December 7, 1941  Pearl Harbor.... Lots of casualties. Patient safety routine efforts primarily consist of finger on the pulse, eyes on the chest, observation of skin color. The recently released drug, thiopental, is employed. Some of the soldiers die…of anesthesia (1-3). Anesthesia-related death rate reported at 1 in 450 (2).

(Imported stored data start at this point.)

(* ===== verification/GoInt.v ===== *)
(** * Go integers

    [int64] (and [int], which is 64 bits wide on the supported platforms) is a
    [Z] kept in range by [wrap64]; [uint64] likewise by [wrapu64].  The file
    also holds [strconv.ParseInt]/[Atoi] and [strconv.FormatInt] in base 10,
    written after the loops of the package [strconv]. *)

From S2P Require Import Prelude GoStrings.
Open Scope Z_scope.

(** ** Width *)

Definition min_int64 : Z := - 2 ^ 63.
Definition max_int64 : Z := 2 ^ 63 - 1.
Definition max_uint64 : Z := 2 ^ 64 - 1.

Definition in_int64 (z : Z) : Prop := min_int64 ≤ z ≤ max_int64.

#[export] Instance in_int64_dec z : Decision (in_int64 z).
Proof. unfold in_int64. apply _. Defined.

(** Two's complement wrap-around. *)
Definition wrap64 (z : Z) : Z := (z + 2 ^ 63) mod 2 ^ 64 - 2 ^ 63.
Definition wrapu64 (z : Z) : Z := z mod 2 ^ 64.

Definition add64 (a b : Z) : Z := wrap64 (a + b).
Definition mul64 (a b : Z) : Z := wrap64 (a * b).

(** ** [strconv] *)

Inductive num_error : Type := ErrSyntax | ErrRange.

#[export] Instance num_error_eq_dec : EqDecision num_error.
Proof. solve_decision. Defined.

Definition digit_val (c : ascii) : option Z :=
  let n := code c in if bool_decide (48 ≤ n ≤ 57) then Some (n - 48) else None.

Definition digit_char (d : Z) : ascii := ascii_of_N (Z.to_N (48 + d)).

(** [strconv.ParseUint(s, 10, 64)]: accumulate digit by digit; the cutoff
    test stops at the first digit that cannot fit. *)
Definition cutoff : Z := max_uint64 / 10 + 1.

Fixpoint parse_uint_loop (s : string) (n : Z) : result num_error Z :=
  match s with
  | EmptyString => Ok n
  | String c s' =>
      match digit_val c with
      | None => Err ErrSyntax
      | Some d =>
          if n >=? cutoff then Err ErrRange
          else if n * 10 + d >? max_uint64 then Err ErrRange
          else parse_uint_loop s' (n * 10 + d)
      end
  end.

Definition ParseUint (s : string) : result num_error Z :=
  match s with
  | EmptyString => Err ErrSyntax
  | _ => parse_uint_loop s 0
  end.

(** The optional sign of [ParseInt]. *)
Definition split_sign (s : string) : bool * string :=
  match s with
  | String c s' =>
      if decide (c = "+"%char) then (false, s')
      else if decide (c = "-"%char) then (true, s')
      else (false, s)
  | EmptyString => (false, s)
  end.

(** [strconv.ParseInt(s, 10, 64)]; [strconv.Atoi] accepts the same strings. *)
Definition ParseInt (s : string) : result num_error Z :=
  match s with
  | EmptyString => Err ErrSyntax
  | _ =>
      let '(neg, s1) := split_sign s in
      match ParseUint s1 with
      | Err e => Err e
      | Ok un =>
          if negb neg && (un >=? 2 ^ 63) then Err ErrRange
          else if neg && (un >? 2 ^ 63) then Err ErrRange
          else Ok (if neg then - un else un)
      end
  end.

Definition Atoi (s : string) : result num_error Z := ParseInt s.

(** [strconv.FormatInt(z, 10)]: digits from the least significant one.  A
    uint64 has at most 20 digits, so 20 rounds are enough. *)
Fixpoint format_uint_loop (fuel : nat) (n : Z) (acc : string) : string :=
  match fuel with
  | O => acc
  | S fuel =>
      let acc' := String (digit_char (n mod 10)) acc in
      if n <? 10 then acc' else format_uint_loop fuel (n / 10) acc'
  end.

Definition FormatUint (n : Z) : string := format_uint_loop 20 n EmptyString.

Definition FormatInt (z : Z) : string :=
  if z <? 0 then String "-"%char (FormatUint (- z)) else FormatUint z.

(** ** Lemmas: wrap-around *)

Ltac unfold64 := unfold in_int64, min_int64, max_int64, max_uint64 in *.

(** Linear arithmetic with the width constants evaluated and [mod], [/] as
    equations. *)
Ltac wrap_lia :=
  unfold64; unfold wrap64, wrapu64 in *;
  change (2 ^ 64) with 18446744073709551616 in *;
  change (2 ^ 63) with 9223372036854775808 in *;
  Z.to_euclidean_division_equations; lia.

Lemma wrap64_range z : in_int64 (wrap64 z).
Proof. wrap_lia. Qed.

Lemma wrap64_id z : in_int64 z → wrap64 z = z.
Proof. intros. wrap_lia. Qed.

Lemma wrap64_add_l a b : wrap64 (wrap64 a + b) = wrap64 (a + b).
Proof. wrap_lia. Qed.

Lemma wrap64_add_r a b : wrap64 (a + wrap64 b) = wrap64 (a + b).
Proof. wrap_lia. Qed.

#[export] Hint Rewrite wrap64_add_l wrap64_add_r : golectra_rw.
#[export] Hint Resolve wrap64_range : golectra.

Lemma add64_range a b : in_int64 (add64 a b).
Proof. apply wrap64_range. Qed.

Lemma add64_comm a b : add64 a b = add64 b a.
Proof. unfold add64. f_equal. lia. Qed.

Lemma add64_assoc a b c : add64 (add64 a b) c = add64 a (add64 b c).
Proof. unfold add64. rewrite wrap64_add_l, wrap64_add_r. f_equal. lia. Qed.

(** A sum of increments wraps once, whatever the order of the additions. *)
Lemma fold_add64 l z : fold_left add64 l (wrap64 z) = wrap64 (z + foldr Z.add 0 l).
Proof.
  revert z. induction l as [|d l IH]; intros z; simpl; [f_equal; lia|].
  unfold add64 at 2. rewrite wrap64_add_l, IH. f_equal. lia.
Qed.

(** ** Lemmas: digits *)

Lemma digit_val_char d : 0 ≤ d < 10 → digit_val (digit_char d) = Some d.
Proof.
  intros Hd. unfold digit_val, digit_char, code.
  rewrite N_ascii_embedding by lia.
  replace (Z.of_N (Z.to_N (48 + d))) with (48 + d) by lia.
  rewrite bool_decide_true by lia. f_equal. lia.
Qed.

Lemma digit_val_range c d : digit_val c = Some d → 0 ≤ d < 10.
Proof. unfold digit_val. intros H. case_bool_decide; simplify_eq. lia. Qed.

Lemma code_inj c d : code c = code d → c = d.
Proof.
  unfold code. intros H. assert (N_of_ascii c = N_of_ascii d) as E by lia.
  by rewrite <- (ascii_N_embedding c), E, ascii_N_embedding.
Qed.

Lemma digit_char_not_sign d : 0 ≤ d < 10 → digit_char d ≠ "+"%char ∧ digit_char d ≠ "-"%char.
Proof.
  intros Hd. assert (code (digit_char d) = 48 + d) as H.
  { unfold code, digit_char. rewrite N_ascii_embedding by lia. lia. }
  split; intros E; rewrite E in H; [change (43 = 48 + d) in H|change (45 = 48 + d) in H]; lia.
Qed.

(** ** Lemmas: [ParseInt] after [FormatInt] *)

Lemma format_uint_loop_head fuel n acc :
  0 ≤ n → ∃ d rest, 0 ≤ d < 10 ∧
    format_uint_loop (S fuel) n acc = String (digit_char d) rest.
Proof.
  revert n acc. induction fuel as [|fuel IH]; intros n acc Hn.
  - exists (n mod 10), acc. split; [lia|]. simpl. by destruct (n <? 10).
  - change (format_uint_loop (S (S fuel)) n acc) with
      (let acc' := String (digit_char (n mod 10)) acc in
       if n <? 10 then acc' else format_uint_loop (S fuel) (n / 10) acc').
    cbv zeta. destruct (Z.ltb_spec n 10).
    + exists (n mod 10), acc. split; [lia|done].
    + apply IH. lia.
Qed.

(** Reading the digits printed before [acc] brings the accumulator to [n]. *)
Lemma parse_format_loop fuel n acc :
  0 ≤ n ≤ max_uint64 → n < 10 ^ Z.of_nat (S fuel) →
  parse_uint_loop (format_uint_loop (S fuel) n acc) 0 = parse_uint_loop acc n.
Proof.
  assert (Hread : ∀ m d rest, 0 ≤ d < 10 → 0 ≤ m → m * 10 + d ≤ max_uint64 →
    parse_uint_loop (String (digit_char d) rest) m = parse_uint_loop rest (m * 10 + d)).
  { intros m d rest Hd Hm Hmax. simpl. rewrite digit_val_char by done.
    destruct (Z.geb_spec m cutoff) as [Hc|]; [unfold cutoff in Hc; wrap_lia|].
    destruct (Z.gtb_spec (m * 10 + d) max_uint64); [lia|done]. }
  revert n acc. induction fuel as [|fuel IH]; intros n acc Hn Hfuel;
    cbn [format_uint_loop]; destruct (Z.ltb_spec n 10).
  - rewrite Hread by (unfold64; lia). f_equal. lia.
  - simpl in Hfuel. lia.
  - rewrite Hread by (unfold64; lia). f_equal. lia.
  - rewrite Nat2Z.inj_succ, Z.pow_succ_r in Hfuel by lia.
    etrans; [apply IH; lia|]. rewrite Hread by lia. f_equal. lia.
Qed.

Lemma ParseUint_FormatUint n : 0 ≤ n ≤ max_uint64 → ParseUint (FormatUint n) = Ok n.
Proof.
  intros Hn. unfold ParseUint, FormatUint.
  destruct (format_uint_loop_head 19 n EmptyString) as (d & rest & _ & E); [lia|].
  destruct (format_uint_loop 20 n EmptyString) eqn:E'; [congruence|].
  rewrite <- E'. by rewrite parse_format_loop by (unfold64; lia).
Qed.

(** What [FormatInt] prints, [ParseInt] reads back, on all of [int64]. *)
Theorem ParseInt_FormatInt z : in_int64 z → ParseInt (FormatInt z) = Ok z.
Proof.
  intros Hz. unfold FormatInt. destruct (Z.ltb_spec z 0) as [Hneg|Hpos].
  - unfold ParseInt. cbn [split_sign]. rewrite decide_False, decide_True by done.
    rewrite ParseUint_FormatUint by (unfold64; lia). cbn [negb andb].
    destruct (Z.gtb_spec (- z) (2 ^ 63)); [unfold64; lia|]. f_equal. lia.
  - pose proof (ParseUint_FormatUint z) as Hp. unfold ParseInt.
    destruct (format_uint_loop_head 19 z EmptyString) as (d & rest & Hd & E); [done|].
    fold (FormatUint z) in E. rewrite E in *. cbn [split_sign].
    destruct (digit_char_not_sign d Hd). rewrite !decide_False by done.
    rewrite Hp by (unfold64; lia). cbn [negb andb].
    destruct (Z.geb_spec z (2 ^ 63)); [unfold64; lia|done].
Qed.

(** ** Lemmas: [ParseInt] against the value of its digits *)

(** The number written by a string of digits after the accumulator [n]. *)
Fixpoint digits_value (s : string) (n : Z) : option Z :=
  match s with
  | EmptyString => Some n
  | String c s' => match digit_val c with
                   | Some d => digits_value s' (n * 10 + d)
                   | None => None
                   end
  end.

Lemma digits_value_ge s n v : 0 ≤ n → digits_value s n = Some v → n ≤ v.
Proof.
  revert n. induction s as [|c s IH]; intros n Hn; simpl; [intros [= ->]; lia|].
  destruct (digit_val c) as [d|] eqn:Hd; [|done]. apply digit_val_range in Hd.
  intros H. apply IH in H; lia.
Qed.

Lemma parse_uint_loop_digits s n v :
  0 ≤ n → digits_value s n = Some v →
  parse_uint_loop s n = if decide (v ≤ max_uint64) then Ok v
                        else match s with EmptyString => Ok v | _ => Err ErrRange end.
Proof.
  revert n. induction s as [|c s IH]; intros n Hn; cbn [digits_value parse_uint_loop].
  - intros [= ->]. by case_decide.
  - destruct (digit_val c) as [d|] eqn:Hd; [|done]. apply digit_val_range in Hd.
    intros Hv. assert (n * 10 + d ≤ v) by (eapply digits_value_ge, Hv; lia).
    destruct (Z.geb_spec n cutoff) as [Hc|Hc].
    + rewrite decide_False; [done|]. unfold cutoff in Hc. wrap_lia.
    + destruct (Z.gtb_spec (n * 10 + d) max_uint64).
      * rewrite decide_False by lia. done.
      * rewrite (IH (n * 10 + d)) by (done || lia). case_decide; [done|].
        destruct s; [simpl in Hv; simplify_eq; lia|done].
Qed.

Lemma parse_uint_loop_nondigit s n :
  digits_value s n = None → ∃ e, parse_uint_loop s n = Err e.
Proof.
  revert n. induction s as [|c s IH]; intros n; cbn [digits_value parse_uint_loop]; [done|].
  destruct (digit_val c) as [d|] eqn:Hd; [|eauto].
  intros H. repeat split_match; eauto.
Qed.

(** The value [ParseInt] is meant to denote: a sign and at least one digit. *)
Definition int_literal (s : string) : option Z :=
  let '(neg, s1) := split_sign s in
  match s1 with
  | EmptyString => None
  | _ => (λ v, if neg then - v else v) <$> digits_value s1 0
  end.

(** [ParseInt] accepts exactly the signed decimal literals of [int64]
    values, with the value written; the cutoff tests of its loop reject exactly
    the literals out of range. *)
Theorem ParseInt_spec s z : ParseInt s = Ok z ↔ int_literal s = Some z ∧ in_int64 z.
Proof.
  destruct s as [|c0 s0]; [split; [done|by intros [? _]]|].
  unfold int_literal, ParseInt, ParseUint.
  destruct (split_sign (String c0 s0)) as [neg s1] eqn:Hs. clear Hs.
  destruct s1 as [|c s1]; [split; [done|by intros [? _]]|].
  destruct (digits_value (String c s1) 0) as [v|] eqn:Hv.
  - rewrite (parse_uint_loop_digits _ _ v) by done.
    assert (0 ≤ v) by (eapply digits_value_ge, Hv; lia). simpl.
    unfold64. case_decide; destruct neg; simpl;
      repeat (match goal with |- context [?a >=? ?b] => destruct (Z.geb_spec a b)
        | |- context [?a >? ?b] => destruct (Z.gtb_spec a b) end);
      split; intros; destruct_and?; simplify_eq; try split; try done; lia.
  - apply parse_uint_loop_nondigit in Hv as [e He]. rewrite He. simpl. by split; [|intros [? _]].
Qed.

September 1979 – September 1981 (WAK residency time). The operating surgeon calmly notes blood’s dark.  WAK’s reaction: BLOOD'S DARK!!! Dr. Todres says the first 3 things to check for with any problem in the OR is, first airway, then the airway, and finally the airway. So he checks it and finds a disconnect which somehow was not able to be heard with the esophageal stethoscope over the orthopedists’ hammers and drills. No oxygen analyzer, no disconnect alarm, no pulse oximeter, no automated blood pressure monitor; by today’s standards, no nothing, although we did have manual blood pressure cuffs, EKG machines,  and the beginnings of advanced hemodynamic monitoring. WAK’s attendings were fond of saying “when I was a resident…” followed by some parable of how he managed with no monitors other than his five senses.  It seemed like at least once a year at M&M there was discussion about an intraoperative death by undetected disconnect. Anesthesia death rate said to be about 1 in 10,000.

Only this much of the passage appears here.